April 7, 2020Print | PDF
When alumni at educational technology company InkSmith reached out for parts, Wilfrid Laurier University answered the call.
Jeremy Hedges, CEO of InkSmith, transformed his KW-based company into one that can mass-produce personal protective equipment – something that is in need to help protect health care workers against COVID-19.
At first, Hedges started to manufacture 3D-printed face shields, but the process was slow. InkSmith even put a call out to the community in order to get the 3D-printed parts so the masks could be produced faster. He received nearly a thousand pieces from community members capable of 3D-printing.
Soon, InkSmith designed a faster way to produce a similar mask using several laser cutters to manufacture more masks, which is quicker than 3D-printing, allowing the company to make over 8,000 masks a day. This new laser-cut mask, which Hedges has named The Canadian Shield, has been given the green light by Health Canada.
With multiple units running around the clock, InkSmith was in urgent need for water chillers to cool the laser machine. So Laurier alumni at InkSmith, including Hedges and Denisa Dica, reached out to their mentor Ron Daniels, program coordinator at Laurier's Science Maker Lab.
He was able to quickly disinfect and deliver the needed parts to InkSmith to further boost their capacity to manufacture the protective equipment.

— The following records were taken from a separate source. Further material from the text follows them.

(* ===== verification/Prelude.v ===== *)
(** * Yunling: a verification of the task platform

    The program under [src/] runs scripts on a fleet of servers.  Users keep a library of
    versioned scripts and define tasks and cron schedules over them; firing a task inserts
    a queued run; a scheduler places runs on servers and reserves their resources; a
    dispatcher sends the assignments to agents over websocket connections; the agents
    synchronise the script archives, report events that move the runs through their
    lifecycle, and stream the output, which is masked, stored and archived; a reconciler
    deals with servers that go offline and with retries; a coordinator upgrades the agents
    themselves in batches.  Beside this stand the accounts of the team, the secrets, the
    alerts with their notifications, and the rules that watch servers and runs.
    PostgreSQL is the source of truth, Redis holds the short-lived reservations, MinIO the
    archives.

    ** The layers

    - [Prelude]: notations, record update, the error and state monad, sorting.
    - [GoStd], [GoPath], [GoFloat], [GoCrypto], [Sha256], [Json]: what the code uses of
      Go's standard library (strings, decimal numbers, civil time, [path], UTF-8,
      [float64], base64, random bytes, SHA-256, [encoding/json]).
    - [Model]: the data the packages exchange and their sentinel errors.
    - [World]: programs against the outside.  A program runs on shared stores and an
      oracle that decides the clock, the identifiers and the failure of every remote
      action; [wp] quantifies over all oracles.  A remote action can be lost, or take
      effect while its reply is lost.  Where a statement is about an instant, [under]
      quantifies over the oracles of a regime, so that it can say that the clock gave the
      instant or that no fault may happen, and [starting] names the instant at which a
      program starts.  A component is written over any state [C] that has
      its tables as a part ([Has]), so that components compose without knowing each other.
    - [Schema], [Session]: the tables with the constraints of the migrations, SQL
      statements and transactions.
    - [Lifecycle]: well-formed tables ([wf_db]) and their evolution ([evolves]).

    ** The components

    - [SchedulerCore] (internal/scheduler filter.go, score.go, queue.go),
      [RedisLease] (internal/store/redis/lease.go: the Lua scripts and the store) with
      [LuaLease] (the same scripts with the doubles of Lua and the integers of Redis),
      [SchedulerStore] (scheduler/postgres.go), [SchedulerService]
      (scheduler/service.go, written against the interfaces of types.go).
    - [TaskService] and [Cron] (internal/task service.go, schedule.go,
      parameter_validation.go), [RunEvents] (event_service.go, usage.go), [Reconcile]
      (reconcile.go), [RunService] (run_service.go).
    - [Dispatch] (internal/dispatch) with [Artifacts] (agentprotocol/artifact.go), and
      [Hub] (internal/server/connections.go), whose methods, with the writes of the
      handlers of the connections, are also given as a step relation because a command is
      written after the hub's mutex is released.
    - [FleetStore], [FleetLaws], [FleetService] (internal/server: registry, enrollment,
      credentials, groups), with their guarantees in the composed system in [FleetSafety].
    - [ScriptSync] (script/sync_service.go), [ScriptService] and [ScriptLibrary]
      (script/service.go, artifact_provider.go) over [ObjectStore] (internal/artifact).
    - [Accounts], [AccountLaws], [AccountSafety] with [Passwords] (internal/auth and
      cmd/bootstrap).
    - [Secrets] and [Redaction] (internal/secret), [Logs] and [LogArchive]
      (internal/logstream).
    - [AgentVersion], [UpgradeStore], [UpgradeService], [UpgradeCoordinator]
      (internal/agentupgrade).
    - [Alerts] (internal/alert and the trigger of migration 000011), [Notifications]
      (internal/notification), [OpsRules] (internal/ops), [Backups] (internal/backup: the
      repository and the service).
    - [Platform]: the composition of cmd/api and cmd/scheduler; it instantiates every
      interface and states the theorems about the whole.

    ** What is shown

    - Of the whole: any sequence of operations, with any failures, keeps the tables
      well formed, lets runs only evolve along the lifecycle, and keeps the Redis
      counters equal to the leases; a run reported as assigned was placed on a fit
      server within its resources; dispatching only ever sends the command of an
      assigned run to its own server.
    - Of each store operation: its exact effect on every branch, errors included, and
      that a failed transaction leaves the tables as they were unless its commit took
      effect and only the reply was lost.
    - Idempotence: a redelivered event, a repeated retry, a schedule however often it is
      scanned, a repeated test message and a restored lease have their effect once.
    - Exactness of the pure parts: the filter, the score (without overflow), the queue,
      cron fields and next firing times, parameter validation, version comparison,
      literal search, the hysteresis of the rules whatever samples are read again.
    - Upgrades: staged batches, agents that cannot finish a target themselves, atomic
      saving with refusal of stale plans.
    - The fleet: an enrollment token works once, a revoked credential never
      authenticates, a transfer of a script follows its state machine and is ready only
      with the digest of the version.
    - The library: versions are numbered uniquely and never change, and a published
      version reads back as it was published.
    - The accounts: an administrator is always left, a member who was locked out stays
      locked out, a request passes exactly with a live session and a permission, and
      guessing a password is limited.
    - Logs and secrets: streams without gaps, chunks without the plain or encoded
      secrets of their run, archives that hold all the chunks, secrets that decrypt to
      what was stored.
    - Alerts: raising merges or opens exactly one alert and announces it once; a round of
      delivery marks the first delivery that is due as sent exactly when the webhook
      accepted it, and enough rounds drain the outbox; a scan leaves every rule in force
      as its evaluations ask; resolved alerts and finished deliveries stay as they are
      whatever is operated.
    - Backups: one run per slot of the schedule and per request, one lease at a time,
      local snapshots made once, and a pass that reports no error has made both snapshots
      of the run that was due.
    - Where the code falls short, the theorem says so: a NUL character, a secret split
      over two chunks, an entrypoint named like the manifest, a removed administrator, a
      lost report of a silent server, a disabled server with runs, alerts that pile up, a
      webhook that does not answer, runs that are scanned for ever, an export that
      outlasts its pass, a summary in the order of creation, a task with numbers too wide
      for the tables.

    ** Interfaces

    What is not under [src/], or is only called, is a class or a parameter with the
    documented laws: [AEAD], [Argon2], [UUIDs], [StringRange], [ArchiveFormat],
    [ManifestJSON], [LogFormat], [FeishuAPI], [BackupTools], the time zones, the
    iteration order of maps; and between components [AlertLaw], [SecretLaw],
    [SenderLaw], [SuccessRecorder], [OperationalScanner].  Each has an instance in the
    examples.

    ** Bounds

    Integers are [Z]; where Go's 64-bit arithmetic can overflow the operations wrap
    ([wrap64], [mul64], [add64]) and the theorems state the bounds under which nothing
    does.  The scripts of Redis are exact within 2^53 ([LuaLease]); the theorems about
    reservations are about the exact scripts.  The column types of [task_definitions] and
    [task_runs] are part of their constraints.  Lower case is that of ASCII.  Loops that
    are not structural carry fuel with a lemma that it suffices: the
    cron search stops after the five years the code allows, decimal printing after the
    number of digits, [path.Match] after the length of the pattern.  A delivery pass has
    the 100 rounds of the code; [outbox_drained] says how many rounds are enough.

    ** Not modelled

    Transactions run one after the other: the row and advisory locks by which the code
    obtains this are not part of the model, nor are the rounding of times to
    microseconds by PostgreSQL, the width of the integer columns of the other tables and
    the syntax of UUIDs (an exhausted supply of identifiers is an error).  The cancellation of a
    context is modelled where a theorem is about it ([CallContext] in [Notifications],
    [OpsRules] and [Backups]).  The HTTP handlers decode requests and encode replies
    around the modelled services.  The agent (internal/agent, internal/executor,
    internal/agentupdate), the tools of the backups and of the releases consist mostly
    of calls to systemd, the file system, restic, docker and PostgreSQL's programs, for
    which the repository has no specification; the ingestion of run artifacts and the
    catalogue of agent releases move files between archives and object storage.  The web
    interface is not Go. *)

From Stdlib Require Export ZArith Lia.
From stdpp Require Export base gmap sorting relations option strings list.

(** ** Scopes and notations *)

Declare Scope yunling_scope.
Delimit Scope yunling_scope with yunling.
Open Scope yunling_scope.
#[global] Open Scope Z_scope.
Definition contains_str (l : list string) (x : string) : bool :=
  existsb (λ y, bool_decide (y = x)) l.

(** One iteration of the loop of [Filter]: the candidate a server yields, unless
    a [continue] skips it. *)
Definition filter_one (run : Run) (item : Snapshot) : option Candidate :=
  if negb (bool_decide (sn_Status item = StatusOnline)) || negb (sn_Enabled item) || sn_Draining item
  then None else
  if negb (labelsMatch (run_RequiredLabels run) (sn_Labels item)) then None else
  if negb (runtimeAvailable (run_RequiredRuntime run) (sn_Runtimes item)) then None else
  if RequiresArtifacts run && negb (contains_str (AgentCapabilities item) "run_artifacts_v1")
  then None else
  if (sn_MaxConcurrency item <=? 0) || (sn_MaxConcurrency item <=? sn_RunningTasks item)
  then None else
  if map_bool (BlockedScriptVersions item) (run_ScriptVersionID run) then None else
  if CPUAvailableMillicores item <? CPUMillicores (run_Resources run) then None else
  if MemoryAvailableBytes item <? MemoryBytes (run_Resources run) then None else
  if DiskAvailableBytes item <? DiskBytes (run_Resources run) then None else
  let weight := if sn_SchedulingWeight item <=? 0 then 100 else sn_SchedulingWeight item in
  Some (mkCandidate (sn_ID item)
    (mkResources (CPUTotalMillicores item) (MemoryTotalBytes item) (DiskTotalBytes item))
    (mkResources (CPUAvailableMillicores item) (MemoryAvailableBytes item) (DiskAvailableBytes item))
    (sn_RunningTasks item) (sn_MaxConcurrency item)
    (map_bool (ReadyScriptVersions item) (run_ScriptVersionID run))
    (sn_FairnessScore item) weight).

Fixpoint Filter (run : Run) (servers : list Snapshot) : list Candidate :=
  match servers with
  | [] => []
  | item :: rest =>
    match filter_one run item with
    | Some c => c :: Filter run rest
    | None => Filter run rest
    end
  end.
Ltac wp_db_rule :=
  lazymatch goal with
  | |- wp (bind _ _) _ _ => apply wp_bind; cbv beta
  | |- wp (ret _) _ _ => apply wp_ret
  | |- wp (throw _) _ _ => apply wp_throw
  | |- wp (catch _) _ _ => apply wp_catch
  | |- wp (query _ _) _ _ => apply wp_query
  | |- wp (query_one _ _) _ _ => apply wp_query_one; [|intros ?a ?Hrow]
  | |- wp (stmt _ _) _ _ => apply wp_stmt; [|intros ?d' ?a ?Hstmt; split]
  | |- wp (exec _ _) _ _ => apply wp_exec; [|intros ?d' ?Hstmt; split]
  | |- wp (commit _) _ _ => apply wp_commit
  | |- wp (outside _) _ _ => apply wp_outside
  | |- wp (pool_query _ _) _ _ => apply wp_pool_query
  | |- wp (pool _ _) _ _ => apply wp_pool; [|intros ?d' ?a ?Hstmt]
  | |- wp clock_now _ _ => apply wp_clock_now; intros ?t
  | |- wp new_uuid _ _ => apply wp_new_uuid; [|intros ?id]
  end.

(** One step of the analysis of a transaction: the rule of the next action, a case
    of the code, or the judgement of an exit. *)
Ltac tx_step :=
  cbv beta iota zeta;
  lazymatch goal with
  | |- tx_post _ _ _ (set_part _ _, _) => apply tx_committed
  | |- tx_post _ _ _ _ => apply tx_exit
  | |- wp (match ?x with _ => _ end) _ _ => let E := fresh "Hcase" in destruct x eqn:E
  | |- wp _ _ _ => wp_db_rule
  end.

(** A case of the code outside a transaction. *)
Ltac code_case :=
  lazymatch goal with
  | |- db_spec (match ?x with _ => _ end) _ => destruct x eqn:?
  | |- wp (match ?x with _ => _ end) _ _ => destruct x eqn:?
  end.

(** Reads the facts of a path through the code: rows found or not, boolean tests,
    statements executed. *)
Ltac tx_facts :=
  repeat match goal with
  | H : _ <$> _ = Some _ |- _ => apply fmap_Some in H as (? & ? & ?)
  | H : _ <$> _ = None |- _ => apply fmap_None in H
  | H : negb _ = true |- _ => apply negb_true_iff in H
  | H : negb _ = false |- _ => apply negb_false_iff in H
  | H : bool_decide _ = true |- _ => apply bool_decide_eq_true in H
  | H : bool_decide _ = false |- _ => apply bool_decide_eq_false in H
  | H : (_ =? _) = true |- _ => apply Z.eqb_eq in H
  | H : (_ =? _) = false |- _ => apply Z.eqb_neq in H
  | H : Some _ = Some _ |- _ => injection H as H
  | _ => progress simplify_eq
  end.

Ltac append_facts :=
  repeat match goal with
  | H : append_event _ _ _ _ _ _ _ = Some _ |- _ => apply append_event_inv in H as [? ->]
  end.
Lemma report_progress_step report at_ d item rest d1 d2 :
  NoDup (cd_id <$> item :: rest) → item ∈ candidates_of (rr_ServerID report) d →
  report_progress report at_ d (item :: rest) d1 →
  ∃ row, item_current item row d1 ∧
    (item_effect report at_ item row d1 d2 → report_progress report at_ d rest d2).
Proof.
  intros Hnd (row & Hrow & Hitem & Hw)%elem_of_candidates [Hr Hl Hs]. simpl in *.
  apply NoDup_cons in Hnd as [Hnin Hnd]. exists row.
  assert (item_current item row d1) as Hcur.
  { split_and!; [|done|apply andb_true_iff in Hw as [_ Hw]; exact Hw]. rewrite Hr, decide_True by set_solver. done. }
  split; [done|]. intros Heff. pose proof (item_effect_sound _ _ _ _ _ _ Hcur Heff) as Hs2.
  destruct Heff as [Er El _]. split; [| |by etrans].
  - intros id. rewrite Er. destruct (decide (id = cd_id item)) as [->|Hne].
    + rewrite lookup_insert_eq, decide_False, Hrow by done. simpl. unfold reconciled_row.
      by rewrite Hw, <-Hitem.
    + rewrite lookup_insert_ne by done. rewrite Hr. do 2 case_decide; set_solver.
  - intros id row' lid l Hrow' Hw' Habs Hn Hlid Hid. destruct (decide (id = cd_id item)) as [->|Hne].
    + assert (row' = row) as -> by congruence. rewrite <-Hitem in Habs. rewrite El, Habs in Hlid.
      rewrite release_leases_lookup in Hlid. apply fmap_Some in Hlid as (l0 & Hl0 & ->).
      destruct (open_lease (cd_id item) l0) eqn:Eo; [simpl; eauto|].
      destruct (rl_released_at l0) eqn:E0; [eauto|]. rewrite (proj2 (open_lease_true _ _)) in Eo; done.
    + rewrite El in Hlid. destruct (absent report item).
      * rewrite release_leases_lookup in Hlid. apply fmap_Some in Hlid as (l0 & Hl0 & ->).
        destruct (open_lease (cd_id item) l0) eqn:Eo; [simpl; eauto|]. eapply Hl; eauto. set_solver.
      * eapply Hl; eauto. set_solver.
Qed.
(** The overflow the exactness theorem excludes is real: the part selects 59 and
    then, wrapping around, also 57, 55, ... *)
Lemma step_overflow_selects :
  match parseCronField "59-59/9223372036854775807" 0 59 false with
  | Some (selected, _) => bool_decide (57 ∈ selected) && bool_decide (1 ∈ selected) && bool_decide (-1 ∈ selected)
  | None => false
  end = true.
Proof. vm_compute. reflexivity. Qed.

(** ** Witnesses *)

Lemma parseCronField_exact_witness :
  ∃ selected, parseCronField "1-5/2,7" 0 7 true = Some (selected, false) ∧
    (∀ i, i ∈ selected ↔ ∃ item, selects "1-5/2,7" 0 7 item ∧ i = normalize_item true item).
Proof.
  assert (parseCronField "1-5/2,7" 0 7 true = Some ({[1; 3; 5; 0]}, false)) as E by (vm_compute; reflexivity).
  exists {[1; 3; 5; 0]}. split; [exact E|].
  refine (proj1 (parseCronField_exact "1-5/2,7" 0 7 true _ _ _ _ _ E)); [lia|lia|].
  intros part start end_ step Hin Hp.
  change (split_on "," "1-5/2,7") with ["1-5/2"; "7"] in Hin.
  apply elem_of_cons in Hin as [->|Hin].
  - vm_compute in Hp. injection Hp as _ _ <-. lia.
  - apply list_elem_of_singleton in Hin as ->. vm_compute in Hp. injection Hp as _ _ <-. lia.
Defined.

"Once you're a part of the Laurier community, you're always part of the Laurier community," says Daniels. "Even if you're a Laurier grad reaching out to staff, faculty or alumni, they're going to pick up that phone and help because that's how we roll at Laurier."
Daniels says that he wasn't surprised when he heard InkSmith was able to reinvent themselves quickly to fill this need. Hedges demonstrated his determination to change the world for the better when he first joined Laurier's business incubator LaunchPad, hoping to make 3D printer filament from recycled tires.
"Jeremy is a guy who thinks big," says Daniels. "He is a determined businessman; he'll do whatever work it takes to get where the business needs to go, but he's always wanted to do good for the world."
Since the onset of the COVID-19 crisis, Daniels has helped those at InkSmith in the search for materials, lending equipment, and supplying them with operating procedures to help maximize their equipment.
Daniels has also offered his expertise in industrial process engineering to help InkSmith optimize their processes.
"We, here at Laurier, are very proud of the work that Jeremy and Denisa are doing, and we're happy to support them," says Daniels.